This Week (In Social Services): Deadline Time

By Real Change • on February 1, 2010

by Adam Hyla

Some old bills and some new bills show up this week in committee. They’re the last to be heard before cutoff arrives: it’s deadline time for legislation.

Looming Tuesday is the House’s deadline for policy committees to review and vote on bills. If they’re not approved by the majority vote of their designated committee by end of day Tuesday, house bills that don’t impact state spending will be dead. The House Ways and Means committee and other committees that deal with the operating budget, like Health and Human Services Appropriations, has an extended deadline of Tuesday, Feb. 9.

Count House Bill 2906, which would bring in $100 million for affordable housing development, and H.B. 2622, the Fair Tenant Screening Act, among those nearing the cutoff dates without a vote scheduled. Though neither are on the agenda, H.B. 2906 may get one today at 1:30, while H.B. 2622 could get its turn tomorrow morning at 9 a.m.

First, on Monday, we have a committee vote on H.B. 2623, which makes mortgage lenders grant a one-year reprieve to any borrower in foreclosure who also happens to be receiving unemployment benefits.

After the House cutoff Tuesday night, the Senate has just three days to get its bills passed out of their committees.
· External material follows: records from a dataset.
Lemma apply_observation_keeps (env : Env) (i : nat) (product : Product)
    (sp : ScrapedProduct) (vendor : Vendor) (w : World) :
  catalog_kept (products (db w))
    (products (db (Session.apply_observation env i product sp vendor w)))
  /\ ledger_kept (prices (db w))
       (prices (db (Session.apply_observation env i product sp vendor w)))
  /\ price_history (db (Session.apply_observation env i product sp vendor w))
     = price_history (db w)
  /\ categories (db (Session.apply_observation env i product sp vendor w))
     = categories (db w).
Proof.
  unfold Session.apply_observation.
  destruct (find_index (price_of (product_id product) (vendor_id vendor))
              (prices (db w))) as [[j existing]|] eqn:E;
    cbn [db products prices price_history categories set_products set_prices].
  - destruct (find_index_nth _ _ _ _ E) as [N _].
    split; [apply catalog_kept_increment|].
    split; [now apply (ledger_kept_update _ _ existing)|]. auto.
  - split; [apply catalog_kept_increment|].
    split; [apply ledger_kept_app|]. auto.
Qed.

Section Kept.
Context {fuzz : Fuzz}.
Variable env : Env.
Variable commit_error : nat -> option string.
Variable similarity_threshold : Z.

Local Abbreviation kept :=
  (fun a b => database_kept (Session.stored a) (Session.stored b)
              /\ (Session.clock a <= Session.clock b)%nat).

Lemma kept_refl (a : Session.session) : kept a a.
Proof.
  split; [apply database_kept_refl | lia].
Qed.

Lemma kept_trans (a b c : Session.session) : kept a b -> kept b c -> kept a c.
Proof.
  intros [A1 A2] [B1 B2]. split; [eapply database_kept_trans; eauto | lia].
Qed.

Lemma kept_commit (a : Session.session) (pending : Session.Database) (t : nat) :
  (Session.clock a <= t)%nat -> database_kept (Session.stored a) pending ->
  kept a (snd (Session.commit commit_error a pending t)).
Proof.
  intros T G. unfold Session.commit.
  destruct (Session.inactive a); [|destruct (commit_error (Session.commits a))];
    cbn [snd Session.stored Session.clock];
    (split; [first [exact G | apply database_kept_refl] | exact T]).
Qed.

Lemma kept_tick (a : Session.session) (t : nat) :
  (Session.clock a <= t)%nat ->
  kept a (Session.mkSession (Session.stored a) t (Session.inactive a)
            (Session.commits a)).
Proof.
  intro T. cbn [Session.stored Session.clock].
  split; [apply database_kept_refl | exact T].
Qed.

Lemma kept_create (name : string) (sp : ScrapedProduct) (a : Session.session) :
  database_kept (Session.stored a)
    (Session.with_tables a
       (snd (RunScrapers._create_new_product env name sp (Session.world a)))).
Proof.
  unfold RunScrapers._create_new_product. cbn [snd].
  apply database_kept_tables;
    cbn [db products prices price_history categories set_products Session.world];
    [apply catalog_kept_app | apply ledger_kept_refl | reflexivity | reflexivity].
Qed.

Lemma kept_apply (i : nat) (product : Product) (sp : ScrapedProduct) (vendor : Vendor)
    (a : Session.session) :
  database_kept (Session.stored a)
    (Session.with_tables a
       (Session.apply_observation env i product sp vendor (Session.world a))).
Proof.
  destruct (apply_observation_keeps env i product sp vendor (Session.world a))
    as (C & L & H & K).
  now apply database_kept_tables.
Qed.

Lemma kept_runs (a : Session.session) (w : World) :
  categories (db w) = categories (Session.tables (Session.stored a)) ->
  products (db w) = products (Session.tables (Session.stored a)) ->
  prices (db w) = prices (Session.tables (Session.stored a)) ->
  price_history (db w) = price_history (Session.tables (Session.stored a)) ->
  database_kept (Session.stored a) (Session.with_tables a w).
Proof.
  intros C P L H. apply database_kept_tables.
  - rewrite P. apply catalog_kept_refl.
  - rewrite L. apply ledger_kept_refl.
  - exact H.
  - exact C.
Qed.

Lemma kept_ensure (a : Session.session) (vs : list Vendor) (cs : list Category) :
  (exists added,
      vs = Session.vendors (Session.stored a) ++ added
      /\ forall v, In v added -> In (vendor_name v) Session.vendors_data) ->
  (exists added,
      cs = categories (Session.tables (Session.stored a)) ++ added
      /\ forall c, In c added -> In (category_name c) Session.categories_data) ->
  database_kept (Session.stored a)
    (Session.mkDatabase vs
       (mkDB cs (products (Session.tables (Session.stored a)))
          (prices (Session.tables (Session.stored a)))
          (price_history (Session.tables (Session.stored a)))
          (scraper_runs (Session.tables (Session.stored a))))).
Proof.
  intros (va & Ev & Nv) (ca & Ec & Nc). unfold database_kept.
  cbn [Session.tables Session.vendors products prices price_history categories].
  split; [apply catalog_kept_refl|]. split; [apply ledger_kept_refl|].
  split; [reflexivity|]. split; [now exists ca | now exists va].
Qed.

Lemma run_vendors_keeps_database (scrapers : list (string * Scraper))
    (queries : list string) (res : results) (s : Session.session) :
  kept s (snd (Session.run_vendors env commit_error similarity_threshold scrapers
                 queries res s)).
Proof.
  apply (run_vendors_keeps_session env commit_error similarity_threshold kept
           database_kept kept_refl kept_trans kept_commit kept_tick kept_create
           kept_apply kept_runs).
Qed.

Lemma run_all_scrapers_keeps_database (scrapers : list (string * Scraper))
    (queries : list string) (s : Session.session) :
  kept s (snd (Session.run_all_scrapers env commit_error similarity_threshold scrapers
                 queries s)).
Proof.
  apply (run_all_scrapers_keeps_session env commit_error similarity_threshold kept
           database_kept kept_refl kept_trans kept_commit kept_tick kept_create
           kept_apply kept_runs kept_ensure).
Qed.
Bills not voted out over there, too, will be dead by the weekend. As is typical at this point in the process, big, important, complex bills must fit through an opening that’s getting smaller and smaller.

Medical interpreters are getting a chance at reorganizing in the direct employment of the state, and under a collective bargaining agreement, with S.B. 6726, which will be heard Tuesday by the Senate’s labor and consumer protection committee.  State and federal funding pays for interpreters that allow patients who don’t speak English to communicate with their doctors — a service that immigrant groups said last week was vital to the welfare of 400,000 people.
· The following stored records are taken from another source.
(** [format(x, '.pf')]: the exact value of [x], rounded half to even at
    the [p]-th decimal. *)
Definition format_f (p : nat) (x : float) : string :=
  match x with
  | S754_nan => "nan"
  | S754_infinity s => sign_str s ++ "inf"
  | S754_zero s => sign_str s ++ fixed p 0
  | S754_finite s m e =>
      let scale := (10 ^ Z.of_nat p)%Z in
      let n :=
        match e with
        | Zneg k => round_half_even (Zpos m * scale) (2 ^ Zpos k)
        | _ => (Zpos m * 2 ^ e * scale)%Z
        end in
      sign_str s ++ fixed p n
  end.

(** *** [repr] of a float

    The digits are the shortest decimal string that reads back as the
    same float, the nearest to it among the shortest.  [x = xn / d] is the
    float and [ln / d], [hn / d] are the ends of the interval of reals
    that round to it; the ends belong to it when the mantissa is even. *)

Definition digits10 (n : Z) : Z := Z.of_nat (length (PyStr.of_int n)).

Section Shortest.
Variables (xn ln hn d : Z) (inclusive : bool) (decpt : Z).

Definition within (a b : Z) : bool :=
  if inclusive then (a <=? b)%Z else (a <? b)%Z.

(** The [n]-digit candidate for [x], if one lies in the interval. *)
Definition candidate (n : Z) : option Z :=
  let k := (n - decpt)%Z in
  let sn := (10 ^ Z.max 0 k)%Z in
  let sd := (10 ^ Z.max 0 (- k))%Z in
  let a := (xn * sn)%Z in
  let b := (d * sd)%Z in
  let dl := (a / b)%Z in
  let dh := (dl + 1)%Z in
  let low_ok := within (ln * sn) (dl * b) in
  let high_ok := within (dh * b) (hn * sn) in
  if (a mod b =? 0)%Z then Some dl
  else
    match low_ok, high_ok with
    | true, true =>
        match (a - dl * b ?= dh * b - a)%Z with
        | Lt => Some dl
        | Gt => Some dh
        | Eq => Some (if Z.even dl then dl else dh)
        end
    | true, false => Some dl
    | false, true => Some dh
    | false, false => None
    end.

Fixpoint shortest_from (fuel : nat) (n : Z) : Z * Z :=
  match fuel with
  | O => ((xn * 10 ^ Z.max 0 (n - decpt)) / (d * 10 ^ Z.max 0 (decpt - n)), n)%Z
  | S fuel' =>
      match candidate n with
      | Some v => (v, n)
      | None => shortest_from fuel' (n + 1)%Z
      end
  end.
End Shortest.

(** Digits and decimal point position of the finite positive [m * 2 ^ e]:
    the float is [0.d1d2...dn * 10 ^ decpt]. *)
Definition shortest (m : positive) (e : Z) : string * Z :=
  let up := (2 ^ Z.max 0 (e - 2))%Z in
  let d := (2 ^ Z.max 0 (2 - e))%Z in
  let boundary := (Zpos m =? 2 ^ 52)%Z && (-1074 <? e)%Z in
  let xn := (4 * Zpos m * up)%Z in
  let ln := ((4 * Zpos m - (if boundary then 1 else 2)) * up)%Z in
  let hn := ((4 * Zpos m + 2) * up)%Z in
  let decpt :=
    if (d <=? xn)%Z then digits10 (xn / d) else (1 - digits10 (d / xn))%Z in
  let '(v, n) := shortest_from xn ln hn d (Z.even (Zpos m)) decpt 17 1 in
  (PyStr.rstrip_char "0" (PyStr.of_int v), (decpt + (digits10 v - n))%Z).

Definition exponent_str (e : Z) : string :=
  (if (e <? 0)%Z then "-" else "+") ++
  (if (Z.abs e <? 10)%Z then "0" else EmptyString) ++ PyStr.of_int (Z.abs e).

(** The layout of [repr]: exponent notation when [decpt] is outside
    [-3 .. 16], and [.0] after an integral value otherwise. *)
Definition repr_layout (ds : string) (decpt : Z) : string :=
  let n := Z.of_nat (length ds) in
  if ((decpt <=? -4) || (16 <? decpt))%Z then
    match ds with
    | String c EmptyString =>
        String c EmptyString ++ "e" ++ exponent_str (decpt - 1)
    | String c r =>
        String c EmptyString ++ "." ++ r ++ "e" ++ exponent_str (decpt - 1)
    | EmptyString => EmptyString
    end
  else if (decpt <=? 0)%Z then
    "0." ++ PyStr.repeat "0" (Z.to_nat (- decpt)) ++ ds
  else if (decpt <? n)%Z then
    PyStr.slice 0 (Z.to_nat decpt) ds ++ "." ++ PyStr.drop (Z.to_nat decpt) ds
  else ds ++ PyStr.repeat "0" (Z.to_nat (decpt - n)) ++ ".0".

(** [str(x)], which is [repr(x)] *)
Definition repr (x : float) : string :=
  match x with
  | S754_nan => "nan"
  | S754_infinity s => sign_str s ++ "inf"
  | S754_zero s => sign_str s ++ "0.0"
  | S754_finite s m e =>
      let '(ds, decpt) := shortest m e in
      sign_str s ++ repr_layout ds decpt
  end.

(** *** [float(s)] on a string *)

(** The float nearest to [n * 10 ^ k], ties to even, for [n] positive. *)
Definition of_decimal (negative : bool) (n k : Z) : float :=
  let p := (n * 10 ^ Z.max 0 k)%Z in
  let q := (10 ^ Z.max 0 (- k))%Z in
  let t := (Zdigits2 p - Zdigits2 q)%Z in
  let e := (fexp prec emax t - 2)%Z in
  let num := (p * 2 ^ Z.max 0 (- e))%Z in
  let den := (q * 2 ^ Z.max 0 e)%Z in
  let m := (num / den)%Z in
  let r := (num mod den)%Z in
  let loc :=
    if (r =? 0)%Z then loc_Exact else loc_Inexact (2 * r ?= den)%Z in
  binary_round_aux prec emax negative m e loc.

(** Underscores may only stand between two digits; they are removed. *)
Fixpoint remove_underscores (prev : ascii) (s : string) : option string :=
  match s with
  | EmptyString =>
      if Ascii.eqb prev "_" then None else Some EmptyString
  | String c s' =>
      if Ascii.eqb c "_" then
        if PyStr.is_digit prev then remove_underscores c s' else None
      else if Ascii.eqb prev "_" && negb (PyStr.is_digit c) then None
      else option_map (String c) (remove_underscores c s')
  end.

(** The exponent part: empty, or [e], an optional sign and digits. *)
Definition parse_exponent (s : string) : option Z :=
  match s with
  | EmptyString => Some 0%Z
  | String c r =>
      if Ascii.eqb c "e" || Ascii.eqb c "E" then
        let '(negative, r) :=
          match r with
          | String "+" r' => (false, r')
          | String "-" r' => (true, r')
          | _ => (false, r)
          end in
        match PyStr.span_digits r with
        | (String _ _ as ds, EmptyString) =>
            let v := PyStr.decimal_from 0 ds in
            Some (if negative then (- v)%Z else v)
        | _ => None
        end
      else None
  end.

Definition parse_decimal (negative : bool) (s : string) : option float :=
  let '(int_part, r) := PyStr.span_digits s in
  let '(frac_part, r) :=
    match r with
    | String "." r' => PyStr.span_digits r'
    | _ => (EmptyString, r)
    end in
  match (int_part ++ frac_part)%string with
  | EmptyString => None
  | ds =>
      match parse_exponent r with
      | Some ex =>
          let n := PyStr.decimal_from 0 ds in
          if (n =? 0)%Z then Some (S754_zero negative)
          else Some (of_decimal negative n (ex - Z.of_nat (length frac_part)))
      | None => None
      end
  end.

(** [float(s)] *)
Definition of_str (s : string) : result float :=
  match remove_underscores "000" (PyStr.c_strip s) with
  | None => Raise ValueError
  | Some s =>
      let '(negative, s) :=
        match s with
        | String "+" r => (false, r)
        | String "-" r => (true, r)
        | _ => (false, s)
        end in
      let low := PyStr.map PyStr.lower s in
      if String.eqb low "inf" || String.eqb low "infinity"
      then Ok (S754_infinity negative)
      else if String.eqb low "nan" then Ok S754_nan
      else match parse_decimal negative s with
           | Some x => Ok x
           | None => Raise ValueError
           end
  end.

(** A float literal of the source. *)
Definition literal (s : string) : float :=
  match of_str s with
  | Ok x => x
  | Raise _ => S754_nan
  end.

End PyFloat.

(** ** lxml trees *)

Module Xml.

Definition attribs : Type := list (string * string).

(** An element keeps its attributes in document order; [text] is what
    precedes the first child and [tail] what follows the node.  An absent
    text is the empty string. *)
#[warnings="-register-all"] Inductive node : Type :=
| Element (tag : string) (attrib : attribs) (text : string)
          (children : list node) (tail : string)
| Comment (body : string) (tail : string).

Definition dquote : string := String "034"%char EmptyString.

(** [attrib.get(key)] *)
Fixpoint get (key : string) (a : attribs) : option string :=
  match a with
  | [] => None
  | (k, v) :: a' => if String.eqb k key then Some v else get key a'
  end.

(** [key in attrib] *)
Definition has (key : string) (a : attribs) : bool :=
  match get key a with
  | Some _ => true
  | None => false
  end.

(** [attrib.get(key, default)] *)
Definition get_default (key default : string) (a : attribs) : string :=
  match get key a with
  | Some v => v
  | None => default
  end.

(** [elem.set(key, value)]: a new key goes last, a known key keeps its
    place. *)
Fixpoint set (key value : string) (a : attribs) : attribs :=
  match a with
  | [] => [(key, value)]
  | (k, v) :: a' =>
      if String.eqb k key then (k, value) :: a'
      else (k, v) :: set key value a'
  end.

(** A fresh element after a sequence of [set] calls and [SubElement]s. *)
Definition element (tag : string) (sets : attribs) (children : list node)
  : node :=
  Element tag (fold_left (fun a kv => set (fst kv) (snd kv) a) sets [])
          EmptyString children EmptyString.

Definition attrib_of (n : node) : attribs :=
  match n with
  | Element _ a _ _ _ => a
  | Comment _ _ => []
  end.

Definition children_of (n : node) : list node :=
  match n with
  | Element _ _ _ cs _ => cs
  | Comment _ _ => []
  end.

Definition tail_of (n : node) : string :=
  match n with
  | Element _ _ _ _ t => t
  | Comment _ t => t
  end.

Definition set_tail (t : string) (n : node) : node :=
  match n with
  | Element tag a text cs _ => Element tag a text cs t
  | Comment b _ => Comment b t
  end.

(** [elem.tag == name]; the tag of a comment is not a string. *)
Definition is_tag (name : string) (n : node) : bool :=
  match n with
  | Element tag _ _ _ _ => String.eqb tag name
  | Comment _ _ => false
  end.

(** A node of a parsed document: the node, the chain of its ancestors
    (the parent first, the root last) and the child indexes leading to it
    from the node the search started at. *)
Record ref : Type := mkRef {
  path : list nat;
  self : node;
  parents : list node
}.

Definition under (i : nat) (r : ref) : ref :=
  mkRef (i :: path r) (self r) (parents r).

(** [elem.getparent()] *)
Definition getparent (r : ref) : option ref :=
  match parents r with
  | [] => None
  | p :: up => Some (mkRef (removelast (path r)) p up)
  end.

(** [elem.iter()]: the node and its descendants in document order. *)
Fixpoint iter_from (ups : list node) (n : node) : list ref :=
  mkRef [] n ups ::
  match n with
  | Element _ _ _ cs _ =>
      (fix below (i : nat) (cs : list node) : list ref :=
         match cs with
         | [] => []
         | c :: cs' =>
             (List.map (under i) (iter_from (n :: ups) c) ++ below (S i) cs')%list
         end) 0%nat cs
  | Comment _ _ => []
  end.

(** The proper descendants of a node, in document order: what the step
    [.//] of a path ranges over. *)
Definition descendants (r : ref) : list ref :=
  List.map (fun d => mkRef (path r ++ path d) (self d) (parents d))
           (tl (iter_from (parents r) (self r))).

Definition root_ref (root : node) : ref := mkRef [] root [].

(** [elem.xpath('.//name')] followed by attribute predicates. *)
Definition select (name : string) (pred : attribs -> bool) (r : ref)
  : list ref :=
  filter (fun d => is_tag name (self d) && pred (attrib_of (self d)))
         (descendants r).

(** The node reached from [n] along a path of child indexes. *)
Fixpoint lookup (n : node) (p : list nat) : option node :=
  match p with
  | [] => Some n
  | i :: p' =>
      match nth_error (children_of n) i with
      | Some c => lookup c p'
      | None => None
      end
  end.

(** The nodes passed on the way from [n] along [p], the last one first,
    on top of [ups]. *)
Fixpoint chain (ups : list node) (n : node) (p : list nat) : list node :=
  match p with
  | [] => ups
  | i :: p' =>
      match nth_error (children_of n) i with
      | Some c => chain (n :: ups) c p'
      | None => ups
      end
  end.

(** Document order on paths: a node precedes its descendants and the
    subtrees of its later siblings. *)
Fixpoint before (p q : list nat) : Prop :=
  match p, q with
  | [], [] => False
  | [], _ :: _ => True
  | _ :: _, [] => False
  | i :: p', j :: q' => (i < j)%nat \/ (i = j /\ before p' q')
  end.

(** *** Serialization *)

Fixpoint escape (table : ascii -> option string) (s : string) : string :=
  match s with
  | EmptyString => EmptyString
  | String c s' =>
      match table c with
      | Some e => e ++ escape table s'
      | None => String c (escape table s')
      end
  end.

Definition text_entity (c : ascii) : option string :=
  if Ascii.eqb c "&" then Some "&amp;"
  else if Ascii.eqb c "<" then Some "&lt;"
  else if Ascii.eqb c ">" then Some "&gt;"
  else if Ascii.eqb c "013" then Some "&#13;"
  else None.

Definition attr_entity (c : ascii) : option string :=
  if Ascii.eqb c "034" then Some "&quot;"
  else if Ascii.eqb c "009" then Some "&#9;"
  else if Ascii.eqb c "010" then Some "&#10;"
  else text_entity c.

Definition escape_text : string -> string := escape text_entity.
Definition escape_attr : string -> string := escape attr_entity.

Fixpoint attribs_str (a : attribs) : string :=
  match a with
  | [] => EmptyString
  | (k, v) :: a' =>
      " " ++ k ++ "=" ++ dquote ++ escape_attr v ++ dquote ++ attribs_str a'
  end.

(** [etree.tostring(n, encoding='unicode')], the tail included. *)
Fixpoint tostring (n : node) : string :=
  match n with
  | Element tag a text cs tail =>
      "<" ++ tag ++ attribs_str a ++
      match text, cs with
      | EmptyString, [] => "/>"
      | _, _ =>
          ">" ++ escape_text text ++
          (fix all (cs : list node) : string :=
             match cs with
             | [] => EmptyString
             | c :: cs' => tostring c ++ all cs'
             end) cs ++
          "</" ++ tag ++ ">"
      end ++ escape_text tail
  | Comment body tail => "<!--" ++ body ++ "-->" ++ escape_text tail
  end.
The Senate Health and Long Term Care committee is looking at a new bill to devise appropriate, adequate alternatives to the institutional settings in which the state’s developmentally disabled live, as officials look for ways to save money by closing them down. It’s S.B. 6780, to be heard this Wednesday at 8 a.m.

Senate Bill 6639, which eases sentences for felons with children, will be heard this Thursday before the Senate Human Services & Corrections Committee. The bill’s House twin got a hearing last week.

One thing has cleared the first cutoff hurdle: looming for a vote on the House floor is H.B. 2484, which gives tenants and landlords 30 days’ notice before an eviction when they’re in a month to month rental agreement. The bill originally introduced included a 60-day eviction notice for anyone living in their rental unit for more than a year, but was changed in the House Judiciary Committee. A vote won’t necessarily take place this week; legislators’ deadlines for all floor votes is Feb. 16. Its companion bill, S.B. 5549, is ready for a floor vote over in the Senate.